● PROBLEM REQUIREMENTS: Copy the lines of the entries exactly, from the opening one to the one holding "role entry tpl", and leave out everything after.

[EXCERPTED RECORDS]

(** What a role and a harness are rendered to: a blueprint that is the decoded output of a
    template, executed for an image of the catalog with every capability needed, and a config
    that refers to it; [sel] are the refs of the selected images. *)
Definition pair_ok (sel : list string) (ph : ProjectTeamRole * string) (bp : ext.CellBlueprintDoc) (cfg : ext.CellConfigDoc) : Prop :=
  ∃ role entry tpl name text raw,
    let needs := MergeNeeds (rn_Image (rlsp_Needs (rl_Spec role))) (default [] (ptr_Needs ph.1)) in
    bu_Roles b !! ptr_Ref ph.1 = Some role ∧
    entry ∈ ic_Images (bu_ImageCatalog b) ∧ fits ph.2 needs entry ∧ ice_Ref entry ∈ sel ∧
    tpl_Execute tpl name (renderContextValues (W := W) (ptr_Ref ph.1) ph.2 entry needs role tc (bu_Source b) inp project realm space stack) = Ok text ∧
    yaml_Unmarshal text = Ok raw ∧ bp = stampBlueprint raw (ptr_Ref ph.1) ph.2 project realm space stack ∧
    cfg = BindConfig bp role (ptr_Ref ph.1) ph.2 tc (bu_Source b) inp project realm space stack.
Definition roster_ok (pairs : list (ProjectTeamRole * string)) (res : Rendered) : Prop :=
  Forall3 (pair_ok (ice_Ref <$> re_Selections res)) pairs (re_Blueprints res) (re_Configs res) ∧
  NoDup (ice_Ref <$> re_Selections res).

Lemma pair_ok_mono sel sel' ph bp cfg : sel ⊆ sel' → pair_ok sel ph bp cfg → pair_ok sel' ph bp cfg.
Proof. intros Hs (role & e & tpl & name & text & raw & Hall). exists role, e, tpl, name, text, raw. set_solver. Qed.

Lemma re_add_selected res bp cfg e :
  let sel := ice_Ref <$> re_Selections res in
  let sel' := ice_Ref <$> re_Selections (re_add res bp cfg e) in
  sel ⊆ sel' ∧ ice_Ref e ∈ sel' ∧ (NoDup sel → NoDup sel').
Proof.
  cbn. destruct (existsb _ _) eqn:E.
  - split_and!; [done| |done]. apply existsb_exists in E as (x & Hx & Ex%String.eqb_eq). rewrite <-Ex.
    apply list_elem_of_fmap_2. by apply list_elem_of_In.
  - rewrite fmap_app. cbn. split_and!; [set_solver|set_solver|]. intros Hn. apply NoDup_app. split_and!; [done| |apply NoDup_singleton].
    intros r (x & -> & Hx)%list_elem_of_fmap Hr%list_elem_of_singleton. rewrite <-not_true_iff_false in E. apply E.
    apply existsb_exists. exists x. split; [by apply list_elem_of_In|]. by apply String.eqb_eq.
Qed.

Lemma RenderBlueprint_ok hn role h roleRef needs e w w' bp :
  RenderBlueprint (bu_CacheDir b) hn role h roleRef needs e tc (bu_Source b) inp project realm space stack w = (w', Ok bp) →
  ∃ tpl name text raw, tpl_Execute tpl name (renderContextValues (W := W) roleRef h e needs role tc (bu_Source b) inp project realm space stack) = Ok text ∧
    yaml_Unmarshal text = Ok raw ∧ bp = stampBlueprint raw roleRef h project realm space stack.
Proof.
  unfold RenderBlueprint. intros (w1 & u & _ & Hrun)%st_try_ok. apply st_try_ok in Hrun as (w2 & raw & _ & Hrun).
  apply st_try_ok in Hrun as (w3 & tpl & _ & Hrun). apply st_try_ok in Hrun as (w4 & text & Ht & Hrun).
  apply st_try_ok in Hrun as (w5 & doc & Hd & Hrun). injection Hrun as _ <-.
  apply st_wrap_ok in Ht. apply st_wrap_ok in Hd. injection Ht as _ Ht. injection Hd as _ Hd. eauto 10.
Qed.

Lemma renderPair_ok pairs p role h res w w' res' :
  bu_Roles b !! ptr_Ref p = Some role → roster_ok pairs res →
  renderPair b tc inp project realm space stack p role h res w = (w', Ok res') → roster_ok (pairs ++ [(p, h)]) res'.
Proof.
  intros Hr [Hall Hnd]. unfold renderPair. destruct (bu_Harnesses b !! h) as [hn|]; [|done].
  intros (w1 & e & He & Hrun)%st_try_ok. apply st_try_ok in Hrun as (w2 & bp & Hb & Hrun). injection Hrun as _ <-.
  apply st_wrap_ok in He. injection He as _ He. apply SelectImage_fits in He as [Hin Hfit].
  apply st_wrap_ok, RenderBlueprint_ok in Hb as (tpl & name & text & raw & Hx & Hu & Hs).
  set (cfg := BindConfig _ _ _ _ _ _ _ _ _ _ _). destruct (re_add_selected res bp cfg e) as (Hsub & Hsel & Hn).
  split; [|by apply Hn]. cbn [re_Blueprints re_Configs re_add]. apply Forall3_app.
  - eapply Forall3_impl; [exact Hall|]. intros. by eapply pair_ok_mono.
  - repeat constructor. exists role, e, tpl, name, text, raw. by split_and!.
Qed.

Lemma renderHarnesses_ok p role hs pairs res w w' res' :
  bu_Roles b !! ptr_Ref p = Some role → roster_ok pairs res →
  renderHarnesses (renderPair b tc inp project realm space stack p role) hs res w = (w', Ok res') →
  roster_ok (pairs ++ ((p,.) <$> hs)) res'.
Proof.
  intros Hr. revert pairs res w. induction hs as [|h hs IH]; intros pairs res w Hok; cbn [renderHarnesses].
  - intros [= <- <-]. by rewrite app_nil_r.
  - intros (w1 & r1 & Hp & Hrun)%st_try_ok. eapply renderPair_ok in Hp; [|done..].
    eapply IH in Hrun; [|done]. by rewrite <-app_assoc in Hrun.
Qed.
Lemma renderRoles_ok hs ps pairs res w w' res' :
  roster_ok pairs res → renderRoles b hs (renderPair b tc inp project realm space stack) ps res w = (w', Ok res') →
  roster_ok (pairs ++ (ps ≫= fun p => (p,.) <$> hs)) res'.
Proof.
  revert pairs res w. induction ps as [|p ps IH]; intros pairs res w Hok; cbn [renderRoles].
  - intros [= <- <-]. by rewrite app_nil_r.
  - destruct (bu_Roles b !! ptr_Ref p) as [role|] eqn:Er; [|done]. intros (w1 & r1 & Hp & Hrun)%st_try_ok.
    eapply renderHarnesses_ok in Hp; [|done..]. eapply IH in Hrun; [|done]. by rewrite <-app_assoc in Hrun.
Qed.
End Roster.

[/EXCERPTED RECORDS]

● TASK SOLUTION:
(** What a role and a harness are rendered to: a blueprint that is the decoded output of a
    template, executed for an image of the catalog with every capability needed, and a config
    that refers to it; [sel] are the refs of the selected images. *)
Definition pair_ok (sel : list string) (ph : ProjectTeamRole * string) (bp : ext.CellBlueprintDoc) (cfg : ext.CellConfigDoc) : Prop :=
  ∃ role entry tpl name text raw,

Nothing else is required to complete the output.